Work request:
Within the material below, filter for lines that hold the word "fallible".
______________________________
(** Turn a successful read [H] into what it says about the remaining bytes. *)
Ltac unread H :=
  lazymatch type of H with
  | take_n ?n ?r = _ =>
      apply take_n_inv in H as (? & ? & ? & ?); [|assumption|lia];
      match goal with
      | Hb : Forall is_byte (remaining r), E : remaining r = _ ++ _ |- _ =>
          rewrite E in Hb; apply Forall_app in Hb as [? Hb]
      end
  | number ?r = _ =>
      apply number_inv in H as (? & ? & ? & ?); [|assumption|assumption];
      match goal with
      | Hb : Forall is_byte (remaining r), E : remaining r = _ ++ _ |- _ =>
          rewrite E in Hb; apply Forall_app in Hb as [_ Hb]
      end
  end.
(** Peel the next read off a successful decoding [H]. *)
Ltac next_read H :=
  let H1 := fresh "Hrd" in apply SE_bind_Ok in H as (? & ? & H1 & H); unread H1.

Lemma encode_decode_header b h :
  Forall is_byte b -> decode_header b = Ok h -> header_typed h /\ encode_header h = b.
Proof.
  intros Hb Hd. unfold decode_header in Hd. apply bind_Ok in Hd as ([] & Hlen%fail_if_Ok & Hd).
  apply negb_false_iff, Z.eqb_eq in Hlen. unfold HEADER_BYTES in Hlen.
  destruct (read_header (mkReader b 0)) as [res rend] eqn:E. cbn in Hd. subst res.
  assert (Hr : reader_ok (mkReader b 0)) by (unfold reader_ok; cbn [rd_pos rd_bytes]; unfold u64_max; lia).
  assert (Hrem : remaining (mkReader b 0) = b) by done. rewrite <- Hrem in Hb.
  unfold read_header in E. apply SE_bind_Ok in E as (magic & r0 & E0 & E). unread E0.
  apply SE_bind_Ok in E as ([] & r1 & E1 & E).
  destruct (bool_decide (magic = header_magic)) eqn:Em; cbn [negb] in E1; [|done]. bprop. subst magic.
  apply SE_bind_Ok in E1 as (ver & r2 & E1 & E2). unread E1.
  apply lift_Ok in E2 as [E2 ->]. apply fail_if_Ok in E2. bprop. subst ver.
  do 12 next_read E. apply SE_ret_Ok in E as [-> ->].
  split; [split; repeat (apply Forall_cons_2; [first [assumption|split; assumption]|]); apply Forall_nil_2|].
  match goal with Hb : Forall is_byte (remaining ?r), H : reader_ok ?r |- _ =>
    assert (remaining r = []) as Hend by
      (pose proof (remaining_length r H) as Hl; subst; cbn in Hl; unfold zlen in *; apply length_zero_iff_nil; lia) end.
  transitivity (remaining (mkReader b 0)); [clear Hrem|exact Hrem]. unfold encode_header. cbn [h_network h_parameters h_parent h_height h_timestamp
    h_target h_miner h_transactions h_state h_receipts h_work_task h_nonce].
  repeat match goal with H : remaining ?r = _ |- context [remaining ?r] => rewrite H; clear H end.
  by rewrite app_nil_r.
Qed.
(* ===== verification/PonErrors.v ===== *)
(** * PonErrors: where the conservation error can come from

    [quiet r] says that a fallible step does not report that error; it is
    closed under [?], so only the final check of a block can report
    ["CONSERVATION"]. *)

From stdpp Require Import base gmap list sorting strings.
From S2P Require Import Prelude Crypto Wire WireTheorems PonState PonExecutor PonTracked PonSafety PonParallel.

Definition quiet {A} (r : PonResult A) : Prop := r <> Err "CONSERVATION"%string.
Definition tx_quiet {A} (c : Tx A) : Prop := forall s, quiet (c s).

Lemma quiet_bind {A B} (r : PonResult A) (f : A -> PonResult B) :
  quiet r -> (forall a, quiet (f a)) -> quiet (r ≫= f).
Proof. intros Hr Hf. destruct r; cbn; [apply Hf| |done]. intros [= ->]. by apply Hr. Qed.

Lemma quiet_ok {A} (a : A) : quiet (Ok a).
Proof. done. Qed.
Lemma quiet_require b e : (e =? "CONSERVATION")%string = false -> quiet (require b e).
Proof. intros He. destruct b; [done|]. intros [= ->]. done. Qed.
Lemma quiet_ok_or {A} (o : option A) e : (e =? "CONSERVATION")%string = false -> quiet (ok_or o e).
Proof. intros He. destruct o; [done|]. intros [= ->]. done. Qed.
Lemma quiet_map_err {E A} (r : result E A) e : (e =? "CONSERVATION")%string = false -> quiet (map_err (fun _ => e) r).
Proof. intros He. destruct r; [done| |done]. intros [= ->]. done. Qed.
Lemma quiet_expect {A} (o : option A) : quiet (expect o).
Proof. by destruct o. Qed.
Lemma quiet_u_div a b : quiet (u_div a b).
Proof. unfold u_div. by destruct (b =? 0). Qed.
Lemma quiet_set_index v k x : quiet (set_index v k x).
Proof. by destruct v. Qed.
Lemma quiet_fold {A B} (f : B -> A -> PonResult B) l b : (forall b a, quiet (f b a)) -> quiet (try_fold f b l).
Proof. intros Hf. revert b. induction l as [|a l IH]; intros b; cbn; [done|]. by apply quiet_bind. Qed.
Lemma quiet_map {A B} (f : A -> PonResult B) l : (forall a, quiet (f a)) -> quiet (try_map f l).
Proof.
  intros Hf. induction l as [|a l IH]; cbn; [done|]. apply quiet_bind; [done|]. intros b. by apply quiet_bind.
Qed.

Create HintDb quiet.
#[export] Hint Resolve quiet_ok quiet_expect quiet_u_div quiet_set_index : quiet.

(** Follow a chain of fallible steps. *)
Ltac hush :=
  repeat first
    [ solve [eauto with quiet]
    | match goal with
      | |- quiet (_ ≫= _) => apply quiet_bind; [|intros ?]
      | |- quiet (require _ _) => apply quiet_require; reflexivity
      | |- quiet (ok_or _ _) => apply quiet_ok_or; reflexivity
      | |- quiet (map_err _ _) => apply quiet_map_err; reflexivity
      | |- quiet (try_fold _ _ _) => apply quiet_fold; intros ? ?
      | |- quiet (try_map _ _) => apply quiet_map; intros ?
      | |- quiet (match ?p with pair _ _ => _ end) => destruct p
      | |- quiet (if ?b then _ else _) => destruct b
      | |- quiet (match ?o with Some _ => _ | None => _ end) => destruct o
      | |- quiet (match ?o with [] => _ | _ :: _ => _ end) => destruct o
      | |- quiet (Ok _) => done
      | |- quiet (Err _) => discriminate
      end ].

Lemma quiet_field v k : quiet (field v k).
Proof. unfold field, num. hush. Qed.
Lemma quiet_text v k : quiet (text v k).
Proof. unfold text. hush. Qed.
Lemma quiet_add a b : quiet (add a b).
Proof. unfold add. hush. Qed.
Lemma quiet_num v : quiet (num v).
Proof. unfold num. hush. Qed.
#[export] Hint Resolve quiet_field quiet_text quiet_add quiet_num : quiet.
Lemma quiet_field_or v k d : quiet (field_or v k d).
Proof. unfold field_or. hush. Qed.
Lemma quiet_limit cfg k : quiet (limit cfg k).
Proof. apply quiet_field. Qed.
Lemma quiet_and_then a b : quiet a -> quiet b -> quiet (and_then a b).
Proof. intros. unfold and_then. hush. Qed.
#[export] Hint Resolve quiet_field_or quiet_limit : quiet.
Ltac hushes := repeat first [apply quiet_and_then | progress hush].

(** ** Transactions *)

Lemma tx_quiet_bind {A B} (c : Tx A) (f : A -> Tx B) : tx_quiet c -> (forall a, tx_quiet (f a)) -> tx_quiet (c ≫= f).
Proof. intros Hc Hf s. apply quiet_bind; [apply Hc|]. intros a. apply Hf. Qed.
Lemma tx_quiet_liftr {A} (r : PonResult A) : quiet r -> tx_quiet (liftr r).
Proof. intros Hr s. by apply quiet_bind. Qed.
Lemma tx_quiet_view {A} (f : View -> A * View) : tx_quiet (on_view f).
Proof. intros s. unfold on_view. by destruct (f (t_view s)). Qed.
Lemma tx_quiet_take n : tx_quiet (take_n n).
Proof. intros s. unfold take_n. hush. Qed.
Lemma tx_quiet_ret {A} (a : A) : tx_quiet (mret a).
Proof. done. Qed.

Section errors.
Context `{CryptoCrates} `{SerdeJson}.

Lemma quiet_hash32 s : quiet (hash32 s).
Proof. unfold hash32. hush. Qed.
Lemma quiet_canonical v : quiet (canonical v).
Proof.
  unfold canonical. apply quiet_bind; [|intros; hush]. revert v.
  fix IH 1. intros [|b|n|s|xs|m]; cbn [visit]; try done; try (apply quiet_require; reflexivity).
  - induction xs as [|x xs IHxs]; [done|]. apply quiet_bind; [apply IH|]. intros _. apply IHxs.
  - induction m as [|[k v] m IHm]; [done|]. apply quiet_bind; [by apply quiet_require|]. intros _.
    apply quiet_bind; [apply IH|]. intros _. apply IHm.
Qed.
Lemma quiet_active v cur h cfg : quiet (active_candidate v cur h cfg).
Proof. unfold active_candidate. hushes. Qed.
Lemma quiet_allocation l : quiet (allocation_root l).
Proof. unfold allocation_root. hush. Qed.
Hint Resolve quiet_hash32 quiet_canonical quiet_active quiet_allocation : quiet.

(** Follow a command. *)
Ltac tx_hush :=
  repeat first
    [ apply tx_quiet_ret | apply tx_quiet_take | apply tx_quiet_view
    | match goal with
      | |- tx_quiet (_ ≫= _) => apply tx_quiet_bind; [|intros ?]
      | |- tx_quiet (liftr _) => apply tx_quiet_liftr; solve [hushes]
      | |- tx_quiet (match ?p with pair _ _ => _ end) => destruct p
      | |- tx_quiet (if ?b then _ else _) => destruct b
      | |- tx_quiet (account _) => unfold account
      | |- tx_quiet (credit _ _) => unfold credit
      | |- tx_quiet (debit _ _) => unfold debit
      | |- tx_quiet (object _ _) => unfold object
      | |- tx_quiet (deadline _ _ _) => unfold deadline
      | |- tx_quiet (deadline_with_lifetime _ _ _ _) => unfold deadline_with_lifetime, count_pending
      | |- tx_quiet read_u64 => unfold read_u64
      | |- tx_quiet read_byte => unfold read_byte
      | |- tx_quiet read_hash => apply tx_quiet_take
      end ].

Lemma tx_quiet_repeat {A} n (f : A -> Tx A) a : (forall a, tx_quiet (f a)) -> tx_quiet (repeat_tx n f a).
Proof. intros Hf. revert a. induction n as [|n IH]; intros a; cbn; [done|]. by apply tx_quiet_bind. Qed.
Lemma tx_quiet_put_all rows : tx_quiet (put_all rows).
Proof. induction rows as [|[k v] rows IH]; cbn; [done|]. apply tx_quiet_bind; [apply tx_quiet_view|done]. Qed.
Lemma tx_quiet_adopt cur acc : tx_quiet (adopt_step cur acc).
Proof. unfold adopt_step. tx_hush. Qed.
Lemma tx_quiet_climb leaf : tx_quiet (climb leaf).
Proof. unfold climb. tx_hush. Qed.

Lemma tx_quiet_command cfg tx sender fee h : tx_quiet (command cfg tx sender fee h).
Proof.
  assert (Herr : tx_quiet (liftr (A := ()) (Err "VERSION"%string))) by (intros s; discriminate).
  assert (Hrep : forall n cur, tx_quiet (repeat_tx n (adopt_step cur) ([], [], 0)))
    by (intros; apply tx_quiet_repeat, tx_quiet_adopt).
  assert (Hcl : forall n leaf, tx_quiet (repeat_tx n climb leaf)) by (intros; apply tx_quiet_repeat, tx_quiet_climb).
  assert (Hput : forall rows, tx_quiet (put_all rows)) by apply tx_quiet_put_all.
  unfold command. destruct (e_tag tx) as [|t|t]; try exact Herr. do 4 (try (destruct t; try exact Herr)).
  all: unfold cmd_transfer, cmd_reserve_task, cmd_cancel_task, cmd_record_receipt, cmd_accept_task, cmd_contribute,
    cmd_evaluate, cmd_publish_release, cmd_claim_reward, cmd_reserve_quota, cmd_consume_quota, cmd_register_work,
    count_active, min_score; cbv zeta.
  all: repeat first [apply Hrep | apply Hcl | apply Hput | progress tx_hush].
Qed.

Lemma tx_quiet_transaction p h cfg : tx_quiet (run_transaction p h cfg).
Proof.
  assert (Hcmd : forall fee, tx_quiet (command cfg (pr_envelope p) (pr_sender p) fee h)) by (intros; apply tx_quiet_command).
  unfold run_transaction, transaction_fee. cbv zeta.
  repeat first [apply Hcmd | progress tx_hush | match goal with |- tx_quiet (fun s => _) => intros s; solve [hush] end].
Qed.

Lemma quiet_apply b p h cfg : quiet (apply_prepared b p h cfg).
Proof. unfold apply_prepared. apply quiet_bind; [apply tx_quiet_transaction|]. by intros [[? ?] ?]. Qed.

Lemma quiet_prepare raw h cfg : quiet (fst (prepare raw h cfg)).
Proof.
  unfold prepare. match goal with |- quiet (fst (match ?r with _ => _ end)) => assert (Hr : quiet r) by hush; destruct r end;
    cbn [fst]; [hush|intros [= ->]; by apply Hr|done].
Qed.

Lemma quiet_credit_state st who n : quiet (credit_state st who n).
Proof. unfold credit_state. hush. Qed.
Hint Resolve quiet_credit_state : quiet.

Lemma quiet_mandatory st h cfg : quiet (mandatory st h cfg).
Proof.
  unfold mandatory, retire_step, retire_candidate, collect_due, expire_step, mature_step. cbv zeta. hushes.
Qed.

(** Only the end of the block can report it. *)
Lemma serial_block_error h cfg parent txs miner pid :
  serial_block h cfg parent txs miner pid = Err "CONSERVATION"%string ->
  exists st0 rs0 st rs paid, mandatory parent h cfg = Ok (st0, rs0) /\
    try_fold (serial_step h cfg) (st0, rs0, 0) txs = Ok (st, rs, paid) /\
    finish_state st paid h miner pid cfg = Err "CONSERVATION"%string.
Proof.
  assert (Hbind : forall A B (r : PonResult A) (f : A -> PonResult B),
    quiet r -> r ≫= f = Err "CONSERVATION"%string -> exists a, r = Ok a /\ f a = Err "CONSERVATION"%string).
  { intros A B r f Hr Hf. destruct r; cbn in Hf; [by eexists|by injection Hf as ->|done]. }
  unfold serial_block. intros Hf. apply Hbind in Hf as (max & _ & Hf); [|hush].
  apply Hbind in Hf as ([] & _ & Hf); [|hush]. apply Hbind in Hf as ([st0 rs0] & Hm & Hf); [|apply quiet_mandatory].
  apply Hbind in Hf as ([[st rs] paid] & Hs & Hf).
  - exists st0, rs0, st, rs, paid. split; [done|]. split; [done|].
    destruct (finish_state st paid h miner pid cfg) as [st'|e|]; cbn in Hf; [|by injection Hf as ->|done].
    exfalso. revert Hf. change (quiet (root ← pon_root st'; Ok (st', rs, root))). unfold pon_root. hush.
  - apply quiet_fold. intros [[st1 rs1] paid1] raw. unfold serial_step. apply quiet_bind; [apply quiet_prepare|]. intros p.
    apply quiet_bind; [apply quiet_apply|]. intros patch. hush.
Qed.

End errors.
______________________________
Task solution:
    [quiet r] says that a fallible step does not report that error; it is
(** Follow a chain of fallible steps. *)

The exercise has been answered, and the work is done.